Choosing a computer used to be more simple than it is today. You would look at the speed of the processor (CPU), the amount of memory (RAM), the size of the hard disk drive and possibly the type of graphics capability. They would give you enought information to decide if the computer would suit your needs. Modern computers, however, bring more factors into play. For most people, the key factor is the available budget - the more powerful a computer, the more it is likely to cost.

Perhaps the first point to consider is whether a desktop or notebook (laptop) computer would be more suitable. We offered some thoughts on this in a previous post "Why would anyone choose a desktop PC?". For the purposes of this discussion, it is worth mentioning that mobile and desktop CPUs are not the same. The mobile processor will use various methods to minimise the amount of power it uses, so mobile processors tend to be slower than desktop equivalents.
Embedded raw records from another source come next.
(* ===== verification/AdbLogcatSpec.v ===== *)
(** * Streaming the log under concurrency

    The locked sections of the log buffer and of the logcat service are run by
    several threads: a logging thread stores its message in one section of the
    log buffer, releases its lock, and calls the listener it found, which is a
    section of the service, and then submits the work item; the work queue runs
    [queue_next]; the transport thread runs the callbacks, one at a time, which
    also run [queue_next], and whose close is a section of the service followed
    by one of the log buffer.  [logcat_step] interleaves the sections freely;
    what a thread still has to do is an entry of [todo].  In the build of
    app/prj.conf every thread logs for itself (CONFIG_LOG_MODE_IMMEDIATE), so
    [writers] of them may be between the two sections.  The engine is represented
    by what it guarantees (AdbSpec.v): stream generations are not reused, a write
    of a stale generation fails, and an accepted write is acknowledged at most
    once. *)

From S2P Require Import Prelude CLib Ring LogBuffer AdbProtocol AdbService AdbShell AdbLogcat.
From Stdlib Require Import ZArith Lia.
From Stdlib Require Import Strings.Byte.
From stdpp Require Import base numbers list list_numbers strings sets.

Module LogcatSpec.
Import Logcat.

(** What a thread still has to do: inside [queue_next], inside [log_buffer_put]
    with the service's listener, or inside [adb_logcat_close]. *)
Inductive task :=
| QueueNext                                                (* the first section *)
| Send (st : nat) (gen : Z) (chunk : list byte)            (* the write *)
| Close (st : nat) (gen : Z)                               (* the close *)
| Deliver (m : list byte)                                  (* the call of the listener *)
| Submit                                                   (* the work item *)
| RemoveListener.                                          (* the section of the log buffer *)

#[global] Instance task_eq_dec : EqDecision task.
Proof. solve_decision. Defined.

(** The chunks that are being sent for a generation. *)
Definition chunks (gen : Z) (l : list task) : list (list byte) :=
  omap (fun t => match t with Send _ g c => if decide (g = gen) then Some c else None | _ => None end) l.

#[local] Arguments chunks : simpl never.

Definition task_gen (t : task) : option Z :=
  match t with Send _ g _ | Close _ g => Some g | _ => None end.

(** The messages the listener is about to be called with. *)
Definition deliveries (l : list task) : list (list byte) :=
  omap (fun t => match t with Deliver m => Some m | _ => None end) l.

#[local] Arguments deliveries : simpl never.

(** ** The command *)

Lemma contains_bytes_iff data token : contains_bytes data token = true <-> exists a b, data = a ++ token ++ b.
Proof.
  unfold contains_bytes. split.
  - destruct (decide _) as [|Hl]; [done|]. rewrite existsb_exists. intros (i & Hi & Ht%bool_decide_eq_true).
    exists (take i data), (drop (length token) (drop i data)). rewrite <- Ht at 1. by rewrite !take_drop.
  - intros (a & b & ->). rewrite !length_app. rewrite decide_False by lia. apply existsb_exists. exists (length a).
    split; [apply in_seq; lia|]. apply bool_decide_eq_true. by rewrite drop_app_length, take_app_length.
Qed.

(** A shell command is taken for logcat exactly when it is one line that fits
    the command buffer and is "logcat", starts with "logcat " and goes on, or
    contains "; exec logcat", the form adb sends. *)
Theorem logcat_matches_iff {sc : ShellConfig} suffix :
  webos_adb_logcat_matches suffix = true <->
  suffix <> [] /\ length suffix < SHELL_COMMAND_SIZE /\ NUL ∉ suffix /\ x0a ∉ suffix /\ x0d ∉ suffix
  /\ (suffix = cs "logcat" \/ (exists k, k <> [] /\ suffix = cs "logcat " ++ k)
      \/ exists a b, suffix = a ++ cs "; exec logcat" ++ b).
Proof.
  unfold webos_adb_logcat_matches. rewrite <- !strchr_None.
  assert (length (cs "logcat ") < length suffix /\ starts_with (cs "logcat ") suffix = true
    <-> exists k, k <> [] /\ suffix = cs "logcat " ++ k) as Hpre.
  { rewrite starts_with_spec. split.
    - intros [Hl [k ->]]. exists k. split; [|done]. intros ->. rewrite app_nil_r in Hl. lia.
    - intros (k & Hk & ->). split; [|by exists k]. rewrite length_app. destruct k; [done|simpl; lia]. }
  destruct (decide _) as [Hd|Hd].
  - split; [done|]. intros (?&?&?&?&?&_). destruct Hd as [?|[?|[?|[?|?]]]]; done || lia.
  - assert (suffix <> [] /\ length suffix < SHELL_COMMAND_SIZE /\ strchr suffix NUL = None /\ strchr suffix x0a = None
            /\ strchr suffix x0d = None) as Hall.
    { split; [tauto|]. split; [apply not_le; tauto|]. split_and!; apply dec_stable; tauto. }
    destruct (decide (suffix = cs "logcat")); [tauto|]. destruct (decide (_ /\ _)) as [H1|H1]; rewrite Hpre in H1; [tauto|].
    rewrite contains_bytes_iff. tauto.
Qed.

Section system.
Context {lc : LogConfig} {sc : ShellConfig} {gc : LogcatConfig}.
Context {F C : Type} `{EqDecision F, EqDecision C}.
Variable listener : F.
Variable own_context : C.

(** How many threads may be calling the listener. *)
Variable writers : nat.

(** A session: the bytes of the log it started with; the calls of the listener
    that were under way then, whose messages are in the log already; the messages
    logged since, cut to the size of the log buffer; and those the listener
    was called with, in the order of its section. *)
Record session_log := SessionLog {
  snapshot : list byte;
  stale : list (list byte);
  logged : list (list byte);
  delivered : list (list byte);
}.

Definition add_logged (m : list byte) (h : session_log) : session_log :=
  SessionLog (snapshot h) (stale h) (logged h ++ (if decide (m = []) then [] else [lastn LOG_BUFFER_SIZE m])) (delivered h).
Definition add_delivered (m : list byte) (h : session_log) : session_log :=
  SessionLog (snapshot h) (stale h) (logged h) (delivered h ++ [m]).

(** [history] describes the current session, [sent] the bytes the engine has
    accepted in it, and [lossless] whether the ring had room for everything and
    every write was accepted.  [unacked]: the last accepted write awaits its
    acknowledgement; [closing]: the engine was asked to close the stream;
    [generations]: those handed out so far. *)
Record system := System {
  context : adb_logcat_context;
  log : @LogBuffer.log_state F C;
  todo : list task;
  work : bool;
  unacked : bool;
  closing : bool;
  generations : list Z;
  history : session_log;
  sent : list byte;
  lossless : bool;
}.

(** What the service was given to send in this session. *)
Definition offered (s : system) : list byte := snapshot (history s) ++ concat (delivered (history s)).

Definition no_history : session_log := SessionLog [] [] [] [].
Definition boot (n : nat) (l : LogBuffer.log_state) : system :=
  System (logcat_init n) l [] false false false [] no_history [] true.

(** What a session starts with: the oldest bytes of the log that fit. *)
Definition snapshot_of (suffix : list byte) (l : @LogBuffer.log_state F C) : list byte :=
  if clear_requested suffix then [] else take (LOGCAT_BUFFER_SIZE - 1) (LogBuffer.contents l).

Definition live (c : adb_logcat_context) : bool := active c && negb (drain c).

Definition with_context (c : adb_logcat_context) (l : list task) (s : system) : system :=
  System c (log s) l (work s) (unacked s) (closing s) (generations s) (history s) (sent s) (lossless s).

Definition is_ours (n : LogBuffer.notification) : bool :=
  bool_decide (LogBuffer.to n = listener /\ LogBuffer.to_context n = Some own_context).

(** The call of the listener that a message leads to. *)
Definition calls_listener (n : option (@LogBuffer.notification F C)) : list task :=
  match n with Some n => if is_ours n then [Deliver (LogBuffer.payload n)] else [] | None => [] end.

(** Operations of other users of the log buffer. *)
Definition foreign (o : @LogBuffer.op F C) : Prop :=
  match o with
  | LogBuffer.Read _ | LogBuffer.Clear => True
  | LogBuffer.SetListener l _ | LogBuffer.ClearListener l _ => l <> Some listener
  | _ => False
  end.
The performance of the CPU depends on a number of factors: the speed of the processor core(s) (often known as the clock speed), how fast it can communicate with the rest of the computer system (via a HyperTransport or QuickPath Interconnect link), the size and organisation of the processor cache (high-speed memory in the CPU itself), the number of processor cores (most modern processor packages have more than one processor unit) and whether, in the case of Intel processors, HyperThreading is included (which allows one processor core to do two things at once some of the time). There are, of course, other factors, but these are the main ones. In general, bigger numbers are better (higher clock speed, faster interconnect, more cache) but more expensive.

The next factor to consider is the hard drive. As they are mechanical devices, hard drives haven't increased in performance at the same rate as the electronics in the computer, so the hard drive can be a serious performance bottleneck. Many notebook computers use drives spinning at 5,400r.p.m. wheras desktop computers usually have drives spinning at 7,200r.p.m. making them significantly faster. To further complicate the picture, Solid State Drives (SSDs) are available on higher-end machines. While spinning hard drives are mechanical, SSDs are electronic, and much faster, though also much more expensive (although prices will fall over time).

Assuming your new computer will be using Windows 7 or Windows 8, you should look for a machine with a minimum of 2GBytes of RAM, and more if possible. If you have less, the computer is likely to be very slow, even for basic tasks. For basic office and web browsing tasks, 2GBytes should be sufficient. If you want to process video or play games, you should be looking for 4GBytes or more.

The size of the hard drive is not an issue for most users. A 250GByte drive (the smallest you are likely to find) can store over 50,000 pictures! However, if you have a large music collection, or you want to install a lot of games, you will probably need 500GBytes or more. If you want to store video, you will run out of space no matter how big your hard drive is!

For gamers, the other factor is the graphics card. This area changes so rapidly that the best advice is to do your research and buy the best you can afford. Bear in mind that if you want to use multiple cards, you need to check that the computer you are considering will support your preferred setup.

As a final (non-technical) point, consider how the computer will fit into your home. If it is going to be in a family area, the way it looks could be an important factor for you. Some computers are designed to fit in under the TV or in a corner of the living room. This is a purely personal choice that you'll have to work out for yourself.